How do your doctors and employees interact with patients? Are your front desk employees welcoming, helpful, and friendly to patients? Do your doctors take the time to fully explain diagnoses and treatment options with patients? Do all employees conduct themselves in a professional manner? All of these things matter when it comes to how patients perceive your brand.

A patient could be completely satisfied with the outcome of the care he or she received at your office, but a rude or negative interaction with one of your employees could make that patient hesitant to return in the future. Patients want to feel that they are being taken care of from the point when they first schedule the appointment and all the way through the treatment process. This is why customer service skills are so important for employees to have. Medical Economics recommends regular training and education for practice employees to make sure that employee attitudes and actions are consistent with the way you want patients to see the practice.

4. Patient Experience

All of the three elements above tie into the patient experience. Beyond that, patient experience really describes the whole of the interactions the patient had with your office. Do your patients leave your office satisfied with the care they received? Did they feel that the doctor really listened during the appointment? Did they feel that the wait time was appropriate? If you keep your patients happy, they will be more likely to recommend your practice to others.

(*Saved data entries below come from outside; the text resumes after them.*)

(** * Memoria: the hybrid memory subsystem

    A shallow embedding of [Memoria/memory]: the gating policy
    ([policy/default_policy.py]), the two SQLite stores
    ([store/episodic_store.py], [store/semantic_store.py]), the FAISS wrapper
    ([vector_index.py]) and the coordinator ([Manager.py]).

    Python objects are modelled as follows.
    - [str] is a list of Unicode code points ([list N]); [len] is [length].
    - [int] is [Z].
    - A [dict] that is iterated ([key_to_id]) is an insertion-ordered
      association list; a dict that is only looked up ([id_to_key]) is a
      [gmap].
    - A numpy array is a reference to a buffer in a heap, so that views made
      by [reshape] alias the array they come from.
    - Methods run in a state-and-exception monad: a raised exception keeps
      the mutations made before it. *)

From Stdlib Require Import ZArith QArith List Bool Lia String Ascii Permutation.
From Stdlib Require DecimalPos.
From Stdlib Require Import Sorted.
From stdpp Require Import gmap list.

Open Scope Z_scope.

(** ** Python strings *)

Abbreviation pystr := (list N).

Definition py (s : string) : pystr := map N_of_ascii (list_ascii_of_string s).

Definition colon : N := 58%N.

(** [str.isspace] for one code point: what [str.strip()] and [int()] remove. *)
Definition is_space (c : N) : bool :=
  ((9 <=? c) && (c <=? 13) || (28 <=? c) && (c <=? 32) || (c =? 133) || (c =? 160)
   || (c =? 5760) || (8192 <=? c) && (c <=? 8202) || (c =? 8232) || (c =? 8233)
   || (c =? 8239) || (c =? 8287) || (c =? 12288))%N.

Fixpoint lstrip (s : pystr) : pystr :=
  match s with
  | c :: s' => if is_space c then lstrip s' else s
  | [] => []
  end.

Definition strip (s : pystr) : pystr := rev (lstrip (rev (lstrip s))).

Definition str_eqb (a b : pystr) : bool := bool_decide (a = b).

Fixpoint startswith (s p : pystr) {struct p} : bool :=
  match p, s with
  | [], _ => true
  | c :: p', d :: s' => (c =? d)%N && startswith s' p'
  | _ :: _, [] => false
  end.

(** [s.split(sep)] for a one-character separator: never the empty list. *)
Fixpoint split (sep : N) (s : pystr) : list pystr :=
  match s with
  | [] => [[]]
  | c :: s' =>
      if (c =? sep)%N then [] :: split sep s'
      else match split sep s' with
           | p :: ps => (c :: p) :: ps
           | [] => [[c]]
           end
  end.

Fixpoint uint_digits (u : Decimal.uint) : pystr :=
  match u with
  | Decimal.Nil => []
  | Decimal.D0 u => 48%N :: uint_digits u
  | Decimal.D1 u => 49%N :: uint_digits u
  | Decimal.D2 u => 50%N :: uint_digits u
  | Decimal.D3 u => 51%N :: uint_digits u
  | Decimal.D4 u => 52%N :: uint_digits u
  | Decimal.D5 u => 53%N :: uint_digits u
  | Decimal.D6 u => 54%N :: uint_digits u
  | Decimal.D7 u => 55%N :: uint_digits u
  | Decimal.D8 u => 56%N :: uint_digits u
  | Decimal.D9 u => 57%N :: uint_digits u
  end.

(** [str(n)], as the f-string of [_make_key] renders an [int]. *)
Definition str_of_int (n : Z) : pystr :=
  match Z.to_int n with
  | Decimal.Pos u => uint_digits u
  | Decimal.Neg u => 45%N :: uint_digits u
  end.

(** ** Exceptions and the method monad *)

Inductive exn : Set :=
  | KeyError
  | IndexError
  | ValueError
  | AssertionError
  | StorageFailure      (* sqlite3.Error out of aiosqlite *)
  | EmbeddingFailure.   (* the embeddings endpoint raised or timed out *)

Inductive outcome (A : Type) : Type :=
  | Returned (a : A)
  | Raised (e : exn).

Arguments Returned {A} a.
Arguments Raised {A} e.

Definition M (S A : Type) : Type := S -> outcome A * S.

Definition ret {S A : Type} (a : A) : M S A := fun s => (Returned a, s).

Definition raise {S A : Type} (e : exn) : M S A := fun s => (Raised e, s).

Definition bind {S A B : Type} (m : M S A) (k : A -> M S B) : M S B :=
  fun s =>
    match m s with
    | (Returned a, s') => k a s'
    | (Raised e, s') => (Raised e, s')
    end.

Definition gets {S A : Type} (f : S -> A) : M S A := fun s => (Returned (f s), s).

Definition modify {S : Type} (f : S -> S) : M S unit := fun s => (Returned tt, f s).

Definition lift_outcome {S A : Type} (o : outcome A) : M S A := fun s => (o, s).

Notation "'let!' x ':=' m 'in' k" := (bind m (fun x => k))
  (at level 10, x pattern, m at level 100, k at level 200).
Notation "m ';;;' k" := (bind m (fun _ => k))
  (at level 100, k at level 200, right associativity).

(** ** Insertion-ordered dictionaries *)

Module Dict.

Fixpoint get {V : Type} (k : pystr) (d : list (pystr * V)) : option V :=
  match d with
  | [] => None
  | (k', v) :: d' => if str_eqb k k' then Some v else get k d'
  end.

Definition contains {V : Type} (k : pystr) (d : list (pystr * V)) : bool :=
  match get k d with Some _ => true | None => false end.

(** [d[k] = v]: an existing key keeps its position, a new key goes last. *)
Fixpoint set {V : Type} (k : pystr) (v : V) (d : list (pystr * V)) : list (pystr * V) :=
  match d with
  | [] => [(k, v)]
  | (k', v') :: d' => if str_eqb k k' then (k', v) :: d' else (k', v') :: set k v d'
  end.

(** [del d[k]] for a key that is present. *)
Fixpoint del {V : Type} (k : pystr) (d : list (pystr * V)) : list (pystr * V) :=
  match d with
  | [] => []
  | (k', v') :: d' => if str_eqb k k' then del k d' else (k', v') :: del k d'
  end.

Definition keys {V : Type} (d : list (pystr * V)) : list pystr := map fst d.

End Dict.

(** ** Collaborators outside the repository

    What FAISS, the Unicode tables of the Python runtime and the embeddings
    endpoint compute is not in the repository; the model is parametric in
    them. A float is read as the rational it denotes. *)

Class External : Type := {
  (** [faiss.normalize_L2] on one row. *)
  normalize_L2 : list Q -> list Q;
  (** the score [IndexFlatIP] gives a stored vector against a query. *)
  inner_product : list Q -> list Q -> Q;
  (** [str.lower]. *)
  str_lower : pystr -> pystr;
  (** the decimal value of a code point of category Nd, as [int()] reads it. *)
  unicode_decimal : N -> option Z;
  (** [llm.embeddings.create(...).data[0].embedding]; [None] when the call
      raises or times out. *)
  embeddings_create : pystr -> option (list Q);
}.

(** ** The data model *)

(** [faiss.IndexIDMap2(faiss.IndexFlatIP(dim))] keeps every vector ever added,
    with the id it was added under; [id_to_key] and [key_to_id] are the two
    dictionaries of the wrapper. *)
Record IndexState : Type := mkIndexState {
  dim : nat;
  index : list (Z * list Q);
  id_to_key : gmap Z pystr;
  key_to_id : list (pystr * Z);
}.

Record episodic_row : Type := mkEpisodicRow {
  e_id : Z;
  e_agent_id : pystr;
  e_content : pystr;
  e_role : pystr;
  e_timestamp : Z;
}.

Record semantic_row : Type := mkSemanticRow {
  s_id : Z;
  s_agent_id : pystr;
  s_content : pystr;
  s_metadata : pystr;
  s_timestamp : Z;
}.

(** The SQLite file both stores open. [*_seq] is the largest rowid ever
    given out by the table (AUTOINCREMENT). The [episodic_memory] table is
    created outside the repository; it is taken to be declared like
    [semantic_memory], with [role] in place of [metadata]. *)
Record Database : Type := mkDatabase {
  episodic_memory : list episodic_row;
  episodic_seq : Z;
  semantic_memory : list semantic_row;
  semantic_seq : Z;
}.

(** A numpy array object: the buffer it reads and writes, and its shape. *)
Record ndarray : Type := mkNdarray {
  buffer : positive;
  shape : list nat;
}.

(** The state a method runs in. [io_faults] schedules the storage failures:
    each store method consumes one entry when it opens its connection, and
    fails when the entry is [true]. [now] is CURRENT_TIMESTAMP. *)
Record World : Type := mkWorld {
  heap : gmap positive (list Q);
  vector_index : IndexState;
  db : Database;
  now : Z;
  io_faults : list bool;
}.

Definition set_heap (h : gmap positive (list Q)) (w : World) : World :=
  mkWorld h (vector_index w) (db w) (now w) (io_faults w).

Definition set_vector_index (vi : IndexState) (w : World) : World :=
  mkWorld (heap w) vi (db w) (now w) (io_faults w).

Definition set_db (d : Database) (w : World) : World :=
  mkWorld (heap w) (vector_index w) d (now w) (io_faults w).

Definition set_io_faults (fs : list bool) (w : World) : World :=
  mkWorld (heap w) (vector_index w) (db w) (now w) fs.

Definition set_id_to_key (m : gmap Z pystr) (vi : IndexState) : IndexState :=
  mkIndexState (dim vi) (index vi) m (key_to_id vi).

Definition set_key_to_id (d : list (pystr * Z)) (vi : IndexState) : IndexState :=
  mkIndexState (dim vi) (index vi) (id_to_key vi) d.

Definition set_index (ix : list (Z * list Q)) (vi : IndexState) : IndexState :=
  mkIndexState (dim vi) ix (id_to_key vi) (key_to_id vi).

You can do your best to stay true to your brand, but your brand ultimately depends on what your patients think. If you aren’t giving them the experience they expect, you are doing your brand a disservice. That doesn’t mean you have to try to guess what your patients want. Ask your patients to fill out a patient satisfaction survey after the appointment, and monitor your online reviews on sites like Yelp, Healthgrades, and Vitals. These reviews and surveys will give you a better idea of what patients want and whether you are on the right track.

5. Your Visual Branding Elements (Logo, Website, Brochures, etc.)

As we said earlier, those visual marketing elements are an important part of your brand. The right visual elements will be easily-recognizable to your patients. The key is consistency. For starters, your practice should have a logo that you can use on all of your marketing materials. Work with an experienced designer to create a logo that matches up with your branding and looks professional. Your website, business cards, signage, brochures, and any other marketing materials should have your logo.

These visual elements should also convey the same feeling and message that you want patients to experience when they come into your office. For example, it might be difficult for patients to see your practice as “cutting-edge” and “modern” if your website looks like it hasn’t been updated since 2005. All of the components of your branding strategy need to align with each other if you want patients to perceive your practice in a certain way.

You can create the brand you want for your practice if you remain consistent in your efforts. It may require constant work, but the payoff is a brand that your patients believe in and trust.